No último ano, os EUA exportaram produtos agropecuários no valor de US$ 171 bilhões, enquanto o Brasil alcançou cifras próximas, com exportações de US$ 169 bilhões. Este cenário marca a primeira vez em quase um século que os Estados Unidos enfrentam a possibilidade de perder sua posição de liderança no fornecimento de produtos agrícolas para o mercado global.
Esse fenômeno é resultado do trabalho contínuo da Embrapa e das tarifas impostas pela administração Trump, que, ao taxar produtos chineses, desencadeou uma série de retaliações comerciais. A China, ao deixar de comprar produtos norte-americanos, passou a buscar novas fontes de fornecimento, especialmente no Brasil, o que gerou preocupação entre os agricultores do Meio-Oeste americano, que agora enfrentam uma queda drástica em seus lucros.
Em meio a esse contexto, o ex-presidente Donald Trump continua a insistir em sua estratégia de elevar tarifas e intervir no comércio internacional, o que, segundo especialistas, não tem trazido os resultados esperados. Além disso, os conflitos no Oriente Médio, exacerbados por ações no Irã, têm contribuído para a instabilidade nos preços do petróleo e fragilizado a posição militar dos EUA na região.
O impacto das tarifas sobre os produtos brasileiros é uma pauta que provoca debates acalorados no cenário político americano, especialmente à medida que os agricultores sentem a pressão de um mercado competitivo se reconfigurando. O candidato Flávio Bolsonaro, com pouca compreensão do cenário atual, tenta direcionar o foco para questões relacionadas ao sistema eleitoral, mesmo sem apresentar propostas concretas para seu potencial governo.
A economista Daniella Marques, ligada à campanha de Flávio, tem tentado dialogar com o setor financeiro em São Paulo, mas enfrenta críticas sobre a viabilidade do candidato. Por outro lado, figuras como Teresa Cristina, que foi cogitada para vice-presidência, têm se distanciado publicamente, refletindo a divisão no apoio político.

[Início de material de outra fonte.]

(** The text after the last dash is determined by the whole string. *)
Lemma dash_suffix_unique (a b d1 d2 : string) :
  (forall s1 s2, d1 <> s1 ++ String "-" s2) ->
  (forall s1 s2, d2 <> s1 ++ String "-" s2) ->
  a ++ String "-" d1 = b ++ String "-" d2 -> d1 = d2.
Proof.
  intros H1 H2. revert b.
  induction a as [|ch a IH]; intros [|ch' b] H; simpl in H.
  - injection H as H. exact H.
  - injection H as _ H. exfalso. exact (H1 _ _ H).
  - injection H as _ H. exfalso. symmetry in H. exact (H2 _ _ H).
  - injection H as _ H. exact (IH _ H).
Qed.

Lemma vm_name_index_inj (a b : string) (i j : nat) :
  vm_name a (Z.of_nat i) = vm_name b (Z.of_nat j) -> i = j.
Proof.
  unfold vm_name. simpl. intros H. injection H as H.
  apply dash_suffix_unique in H; try apply fmt_d_no_dash.
  apply fmt_d_inj in H. lia.
Qed.

Lemma nth_error_range_confs (c : Context) (job : VMJob) (images : list string) :
  forall k i,
    nth_error (range_confs c job k images) i
    = option_map (mkConf c job (k + i)) (nth_error images i).
Proof.
  induction images as [|image rest IH]; intros k [|i]; simpl; try reflexivity.
  - rewrite Nat.add_0_r. reflexivity.
  - rewrite IH. rewrite Nat.add_succ_r. reflexivity.
Qed.
(** What the buttons and the download do to the session and the disk. *)
Lemma steps_effect (df : DataFrame) (validate_clicked generate_clicked : bool)
    (s : App.session) (disk : gmap string string) (unopenable : gset string) :
  (snd (App.steps df validate_clicked generate_clicked s disk unopenable) = disk \/
   exists text,
     snd (App.steps df validate_clicked generate_clicked s disk unopenable)
     = <["model.std" := text]> disk) /\
  (App.staad_generated
     (snd (fst (App.steps df validate_clicked generate_clicked s disk unopenable)))
   = true ->
   is_Some (snd (App.steps df validate_clicked generate_clicked s disk unopenable)
              !! "model.std")) /\
  (snd (App.steps df validate_clicked generate_clicked s disk unopenable) <> disk ->
   generate_clicked = true /\
   App.validation_passed
     (snd (fst (App.steps df validate_clicked generate_clicked s disk unopenable)))
   = true /\
   (validate_clicked = false -> App.validation_passed s = true) /\
   (validate_clicked = true -> snd (validate_node_data df) = true)).
Proof.
  unfold App.steps.
  pose proof (validation_step_flag df validate_clicked s) as H2.
  destruct (App.validation_step df validate_clicked s) as [shown2 s2].
  cbn [snd] in H2.
  pose proof (generation_step_effect df generate_clicked s2 disk unopenable)
    as (H3v & H3d & H3n).
  destruct (App.generation_step df generate_clicked s2 disk unopenable)
    as [[shown3 s3] disk3].
  cbn [fst snd] in H3v, H3d, H3n.
  pose proof (download_step_effect s3 disk3) as (H4v & H4g).
  destruct (App.download_step s3 disk3) as [shown4 s4].
  cbn [fst snd] in H4v, H4g |- *.
  split; [exact H3d|]. split; [exact H4g|].
  intros Hne. destruct (H3n Hne) as (Hg & Hv).
  split; [exact Hg|]. split; [congruence|].
  rewrite Hv in H2. split; intros ->; congruence.
Qed.
(** * Leave Day Selector: the eligibility and quota engine of [App.js]

    A shallow embedding of the engine of [src/public/src/src/App.js]
    (date helpers, [calculateQuotas], [isLeaveEligibleForDate],
    [calendarDays], [assignLeave], [removeAssignment]) together with the
    part of the ECMAScript [Date] object the engine relies on, and the
    properties of the engine stated over that embedding.

    React state is passed explicitly: the hooks [calculateQuotas],
    [isLeaveEligibleForDate] and [calendarDays] take the leave types and
    the assignments they close over as arguments, and the setters of
    [assignLeave] and [removeAssignment] return the next store. *)

From Stdlib Require Import ZArith List String Ascii Bool Lia DecimalString.
Import ListNotations.

Local Open Scope string_scope.
Local Open Scope Z_scope.

(** ** Results of code that may throw

    [Date.prototype.toISOString] throws a [RangeError] on an invalid date;
    every engine function that formats a date inherits that exception. *)

Inductive exn : Type := RangeError.

Inductive result (A : Type) : Type :=
| Ok (a : A)
| Throw (e : exn).

Arguments Ok {A} a.
Arguments Throw {A} e.

Definition bind {A B : Type} (r : result A) (k : A -> result B) : result B :=
  match r with
  | Ok a => k a
  | Throw e => Throw e
  end.

Notation "x <- r ;; k" := (bind r (fun x => k))
  (at level 61, r at next level, right associativity).

(** ** ECMAScript time values (ECMA-262, "Time Values and Time Range")

    A time value is a number of milliseconds since the epoch, in UTC.  Day
    numbers, years, months and dates follow the abstract operations of the
    standard.  Time values are kept as unbounded integers: the clipping of
    ECMAScript at 8.64e15 ms is far outside the four-digit years the engine
    works with and is not represented. *)

Module JS.

Definition msPerDay : Z := 86400000.

Definition Day (t : Z) : Z := t / msPerDay.
Definition TimeWithinDay (t : Z) : Z := t mod msPerDay.

Definition DaysInYear (y : Z) : Z :=
  if negb (y mod 4 =? 0) then 365
  else if negb (y mod 100 =? 0) then 366
  else if negb (y mod 400 =? 0) then 365
  else 366.

Definition DayFromYear (y : Z) : Z :=
  365 * (y - 1970) + (y - 1969) / 4 - (y - 1901) / 100 + (y - 1601) / 400.

(** [YearFromTime]: the largest [y] with [DayFromYear y <= d], found from
    the mean year length and corrected by one year either way. *)
Definition YearFromDay (d : Z) : Z :=
  let y0 := 1970 + (400 * d) / 146097 in
  if d <? DayFromYear y0 then y0 - 1
  else if DayFromYear (y0 + 1) <=? d then y0 + 1
  else y0.

(** 1 in a leap year, 0 otherwise *)
Definition leapOf (y : Z) : Z := if DaysInYear y =? 366 then 1 else 0.

Definition InLeapYear (d : Z) : Z := leapOf (YearFromDay d).

Definition DayWithinYear (d : Z) : Z := d - DayFromYear (YearFromDay d).

(** First day, within its year, of month [m] (0 = January); [leap] is 1 in
    a leap year and 0 otherwise.  Month 12 stands for the end of the year. *)
Definition monthFirstDay (m leap : Z) : Z :=
  if m <=? 0 then 0
  else if m =? 1 then 31
  else if m =? 2 then 59 + leap
  else if m =? 3 then 90 + leap
  else if m =? 4 then 120 + leap
  else if m =? 5 then 151 + leap
  else if m =? 6 then 181 + leap
  else if m =? 7 then 212 + leap
  else if m =? 8 then 243 + leap
  else if m =? 9 then 273 + leap
  else if m =? 10 then 304 + leap
  else if m =? 11 then 334 + leap
  else 365 + leap.

Definition MonthFromDay (d : Z) : Z :=
  let n := DayWithinYear d in
  let l := InLeapYear d in
  if n <? 31 then 0
  else if n <? 59 + l then 1
  else if n <? 90 + l then 2
  else if n <? 120 + l then 3
  else if n <? 151 + l then 4
  else if n <? 181 + l then 5
  else if n <? 212 + l then 6
  else if n <? 243 + l then 7
  else if n <? 273 + l then 8
  else if n <? 304 + l then 9
  else if n <? 334 + l then 10
  else 11.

Além disso, a situação eleitoral no Brasil se caracteriza por uma série de contradições. Embora pesquisas mostrem que o candidato de oposição não tem chances de vencer no primeiro turno, ele apresenta empates no segundo turno com candidatos como Lula, que, por sua vez, enfrenta uma resistência significativa do eleitorado.

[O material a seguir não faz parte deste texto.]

Lemma loop_requests (l : list string) :
  forall result w o w',
    loop l result w = (o, w') ->
    exists k, (k <= length l)%nat
              /\ requests w' = requests w ++ map (fun m => req_for m) (take k l).
Proof.
  induction l as [|m l IH]; intros result w o w' Hrun.
  - cbn in Hrun. injection Hrun as <- <-. exists 0%nat. cbn. rewrite app_nil_r. auto.
  - rewrite for_master_uris_cons in Hrun.
    destruct (try_ m result w) as [o1 w1] eqn:Htry.
    pose proof (try_master_uri_request _ _ _ _ _ Htry) as Hreq.
    assert (Hone : requests w1 = requests w ++ map (fun m => req_for m) (take 1 (m :: l)))
      by exact Hreq.
    destruct o1 as [r1|e].
    + destruct (bool_decide _).
      * injection Hrun as <- <-. exists 1%nat. cbn [length]. split; [lia | exact Hone].
      * destruct (IH _ _ _ _ Hrun) as (k & Hk & Hreqs).
        exists (S k). cbn [length]. split; [lia|].
        rewrite Hreqs, Hreq. cbn [take map]. rewrite <- app_assoc. reflexivity.
    + injection Hrun as <- <-. exists 1%nat. cbn [length]. split; [lia | exact Hone].
Qed.
(** [needle in hay] on two strings. *)
Fixpoint contains (needle hay : string) : bool :=
  match hay with
  | EmptyString => prefix needle EmptyString
  | String _ hay' => prefix needle hay || contains needle hay'
  end.

(** A UTF-8 continuation byte, [10xxxxxx]: it belongs to the character
    that the nearest lead byte before it starts. *)
Definition is_continuation (c : ascii) : bool :=
  let n := nat_of_ascii c in ((128 <=? n) && (n <=? 191))%nat.

(** [s[:n]]: the first [n] characters (code points) of [s]. *)
Fixpoint py_slice_to (n : nat) (s : string) : string :=
  match s with
  | EmptyString => EmptyString
  | String c s' =>
      if is_continuation c then String c (py_slice_to n s')
      else match n with
           | O => EmptyString
           | S n' => String c (py_slice_to n' s')
           end
  end.

(** [len(s)], in characters. *)
Fixpoint py_len (s : string) : nat :=
  match s with
  | EmptyString => O
  | String c s' => if is_continuation c then py_len s' else S (py_len s')
  end.

Fixpoint repeat_string (n : nat) (s : string) : string :=
  match n with
  | O => EmptyString
  | S n' => s ++ repeat_string n' s
  end.

(** ** Operations on values *)

Definition type_name (v : pyval) : string :=
  match v with
  | PNone => "NoneType"
  | PBool _ => "bool"
  | PInt _ => "int"
  | PFloat _ => "float"
  | PStr _ => "str"
  | PList _ => "list"
  | PDict _ => "dict"
  end.

(** [bool(v)], the test an [if] applies. *)
Definition truthy (v : pyval) : bool :=
  match v with
  | PNone => false
  | PBool b => b
  | PInt z => negb (z =? 0)
  | PFloat f => negb (PrimFloat.eqb f 0%float)
  | PStr s => negb (s =? "")%string
  | PList xs => match xs with [] => false | _ :: _ => true end
  | PDict kvs => match kvs with [] => false | _ :: _ => true end
  end.

(** [v == s] for a string literal [s]. *)
Definition py_eq_str (v : pyval) (s : string) : bool :=
  match v with
  | PStr t => (t =? s)%string
  | _ => false
  end.

Fixpoint assoc (k : string) (kvs : list (string * pyval)) : option pyval :=
  match kvs with
  | [] => None
  | (k', v) :: kvs' => if (k' =? k)%string then Some v else assoc k kvs'
  end.

(** [d[k] = v] on the entries of a mapping: an existing key keeps its place. *)
Fixpoint assoc_set (k : string) (v : pyval) (kvs : list (string * pyval))
  : list (string * pyval) :=
  match kvs with
  | [] => [(k, v)]
  | (k', v') :: kvs' =>
      if (k' =? k)%string then (k, v) :: kvs' else (k', v') :: assoc_set k v kvs'
  end.

Definition quote (s : string) : string := "'" ++ s ++ "'".

(** [v[k]] for a string key [k]. *)
Definition py_getitem (v : pyval) (k : string) : outcome pyval :=
  match v with
  | PDict kvs =>
      match assoc k kvs with
      | Some x => Ret x
      | None => Raise (Exn KeyError (quote k))
      end
  | PStr _ => Raise (Exn TypeError "string indices must be integers, not 'str'")
  | PList _ => Raise (Exn TypeError "list indices must be integers or slices, not str")
  | _ => Raise (Exn TypeError (quote (type_name v) ++ " object is not subscriptable"))
  end.

(** [v.get(k, default)]. *)
Definition py_get (v : pyval) (k : string) (default : pyval) : outcome pyval :=
  match v with
  | PDict kvs =>
      Ret (match assoc k kvs with
           | Some x => x
           | None => default
           end)
  | _ => Raise (Exn AttributeError
                  (quote (type_name v) ++ " object has no attribute 'get'"))
  end.

(** [v[k] = x] for a string key [k]; returns the updated [v]. *)
Definition py_setitem (v : pyval) (k : string) (x : pyval) : outcome pyval :=
  match v with
  | PDict kvs => Ret (PDict (assoc_set k x kvs))
  | PList _ => Raise (Exn TypeError "list indices must be integers or slices, not str")
  | _ => Raise (Exn TypeError
                  (quote (type_name v) ++ " object does not support item assignment"))
  end.

(** [needle in v] for a string literal [needle]. *)
Definition py_in (needle : string) (v : pyval) : outcome bool :=
  match v with
  | PStr s => Ret (contains needle s)
  | PList xs => Ret (existsb (fun x => py_eq_str x needle) xs)
  | PDict kvs => Ret (existsb (fun kv => (fst kv =? needle)%string) kvs)
  | _ => Raise (Exn TypeError
                  ("argument of type " ++ quote (type_name v) ++ " is not iterable"))
  end.

(** [v > 0]. *)
Definition py_gt0 (v : pyval) : outcome bool :=
  match v with
  | PBool b => Ret b
  | PInt z => Ret (0 <? z)
  | PFloat f => Ret (PrimFloat.ltb 0%float f)
  | _ => Raise (Exn TypeError
                  ("'>' not supported between instances of "
                     ++ quote (type_name v) ++ " and 'int'"))
  end.

(** [v * 1000]. *)
Definition py_mul_1000 (v : pyval) : outcome pyval :=
  match v with
  | PBool b => Ret (PInt (if b then 1000 else 0))
  | PInt z => Ret (PInt (z * 1000))
  | PFloat f => Ret (PFloat (PrimFloat.mul f 1000%float))
  | PStr s => Ret (PStr (repeat_string 1000 s))
  | PList xs => Ret (PList (List.concat (repeat xs 1000%nat)))
  | _ => Raise (Exn TypeError
                  ("unsupported operand type(s) for *: "
                     ++ quote (type_name v) ++ " and 'int'"))
  end.

(** [time.sleep(v)]: returns for a number that is not negative and fits the
    C timestamp (nanoseconds in 64 bits). *)
Definition py_sleep (v : pyval) : outcome unit :=
  match v with
  | PBool _ => Ret tt
  | PInt z =>
      if z <? 0 then Raise (Exn ValueError "sleep length must be non-negative")
      else if 9223372036 <? z then
        Raise (Exn OverflowError "timestamp too large to convert to C _PyTime_t")
      else Ret tt
  | PFloat f =>
      if PrimFloat.leb 0%float f then
        if PrimFloat.ltb 0x1p+63%float (PrimFloat.mul f 1e9%float) then
          Raise (Exn OverflowError "timestamp too large to convert to C _PyTime_t")
        else Ret tt
      else Raise (Exn ValueError "sleep length must be non-negative")
  | _ => Raise (Exn TypeError
                  (quote (type_name v) ++ " object cannot be interpreted as an integer"))
  end.

(** [str()] of the values whose text is not fixed here: floats, lists and
    mappings.  It is the interpreter's; nothing below depends on it. *)
Class PyRuntime : Type := { py_str : pyval -> string }.

Definition string_of_Z (z : Z) : string := NilZero.string_of_int (Z.to_int z).

(** The text an f-string substitutes for [{v}]. *)
Definition fmt {R : PyRuntime} (v : pyval) : string :=
  match v with
  | PNone => "None"
  | PBool true => "True"
  | PBool false => "False"
  | PInt z => string_of_Z z
  | PStr s => s
  | _ => py_str v
  end.

(* ================================================================== *)
(** * State and exceptions *)
(* ================================================================== *)

(** A computation over a state [S]: it returns the state it leaves and a
    value, or the state it leaves and the exception it raised. *)
Definition M (S A : Type) : Type := S -> S * outcome A.

Definition ret {S A : Type} (a : A) : M S A := fun s => (s, Ret a).

Definition raise {S A : Type} (e : exn) : M S A := fun s => (s, Raise e).

Definition bind {S A B : Type} (m : M S A) (k : A -> M S B) : M S B :=
  fun s =>
    match m s with
    | (s', Ret a) => k a s'
    | (s', Raise e) => (s', Raise e)
    end.

Definition lift {S A : Type} (o : outcome A) : M S A := fun s => (s, o).

Definition gets {S A : Type} (f : S -> A) : M S A := fun s => (s, Ret (f s)).

Definition modify {S : Type} (f : S -> S) : M S unit := fun s => (f s, Ret tt).

Declare Scope py_scope.
Delimit Scope py_scope with py.
Notation "x <- m ;; k" := (bind m (fun x => k))
  (at level 61, m at next level, right associativity) : py_scope.
Notation "m ;; k" := (bind m (fun _ => k))
  (at level 61, right associativity) : py_scope.
Open Scope py_scope.

(** One [except C as e: h] clause: the class test and the handler. *)
Definition clause (S A : Type) : Type := ((exn -> bool) * (exn -> M S A))%type.

(** The first clause whose class the exception is an instance of handles
    it; with none, the exception propagates. *)
Fixpoint dispatch {S A : Type} (clauses : list (clause S A)) (e : exn) : M S A :=
  match clauses with
  | [] => raise e
  | (test, handler) :: rest => if test e then handler e else dispatch rest e
  end.

(** [try: body  except ...: ...].  An exception raised inside a handler is
    not offered to the other clauses. *)
Definition try_except {S A : Type} (body : M S A) (clauses : list (clause S A))
  : M S A :=
  fun s =>
    match body s with
    | (s', Ret a) => (s', Ret a)
    | (s', Raise e) => dispatch clauses e s'
    end.

(* ================================================================== *)
(** * The login worker *)
(* ================================================================== *)

(** The arguments of [requests.post(login_url, data=, headers=, timeout=)]. *)
Record Request : Type := {
  req_url : pyval;
  req_data : pyval;
  req_headers : pyval;
  req_timeout : Z
}.

(** What the program reads of a response: [response.text], and
    [response.json()], which returns the parsed body or raises. *)
Record Response : Type := {
  text : string;
  json : outcome pyval
}.

(** [requests.post] as one call sees it: a response, or an exception. *)
Definition Network : Type := Request -> outcome Response.

(** One emission of [login_result = pyqtSignal(str, bool)]. *)
Definition Signal : Type := (string * bool)%type.

(** The worker's state is the list of signals it has emitted. *)
Definition Worker (A : Type) : Type := M (list Signal) A.

Definition emit (message : string) (success : bool) : Worker unit :=
  modify (fun emitted => (emitted ++ [(message, success)])%list).

(** [自动登录-V1.2.2.py], lines 13-66. *)
Module LoginWorker.

Definition get_login_data (config : pyval) : Worker pyval :=
  login <- lift (py_getitem config "Login") ;;
  opr <- lift (py_getitem login "opr") ;;
  login <- lift (py_getitem config "Login") ;;
  userName <- lift (py_getitem login "userName") ;;
  login <- lift (py_getitem config "Login") ;;
  pwd <- lift (py_getitem login "pwd") ;;
  login <- lift (py_getitem config "Login") ;;
  auth_tag <- lift (py_getitem login "auth_tag") ;;
  login <- lift (py_getitem config "Login") ;;
  rememberPwd <- lift (py_getitem login "rememberPwd") ;;
  ret (PDict [("opr", opr); ("userName", userName); ("pwd", pwd);
              ("auth_tag", auth_tag); ("rememberPwd", rememberPwd)]).

Definition get_headers (config : pyval) : Worker pyval :=
  lift (py_getitem config "Headers").

(** Lines 36-47: the inner [try], on the response received. *)
Definition classify {R : PyRuntime} (response : Response) : Worker unit :=
  try_except
    (result <- lift (json response) ;;
     success <- lift (py_get result "success" PNone) ;;
     if truthy success then
       msg <- lift (py_get result "msg" (PStr "")) ;;
       emit ("登录成功: " ++ fmt msg) true
     else
       msg <- lift (py_get result "msg" (PStr "未知错误")) ;;
       emit ("登录失败: " ++ fmt msg) false)
    [(is_ValueError,
      fun _ =>
        if contains "success" (lower (text response))
           || contains "logon success" (lower (text response))
        then emit "登录成功" true
        else emit ("登录响应: " ++ py_slice_to 100 (text response)) false)].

A ideologia de Lula, que muitos consideram ultrapassada, não tem conseguido resolver problemas fundamentais como a habitação, educação e infraestrutura no país. O Brasil de 2023, com mais de 158 milhões de eleitores, enfrenta desafios complexos, incluindo a necessidade de formar profissionais qualificados para o comércio internacional.
Exemplos de mudanças radicais em outros países da América Latina, como Cuba, que adotou medidas de liberalização econômica após uma crise severa, contrastam com a postura do governo nicaraguense que tem restringido direitos democráticos. Essa dicotomia ilustra o impacto que o poder e a sua corrupção têm sobre a política e a economia regional.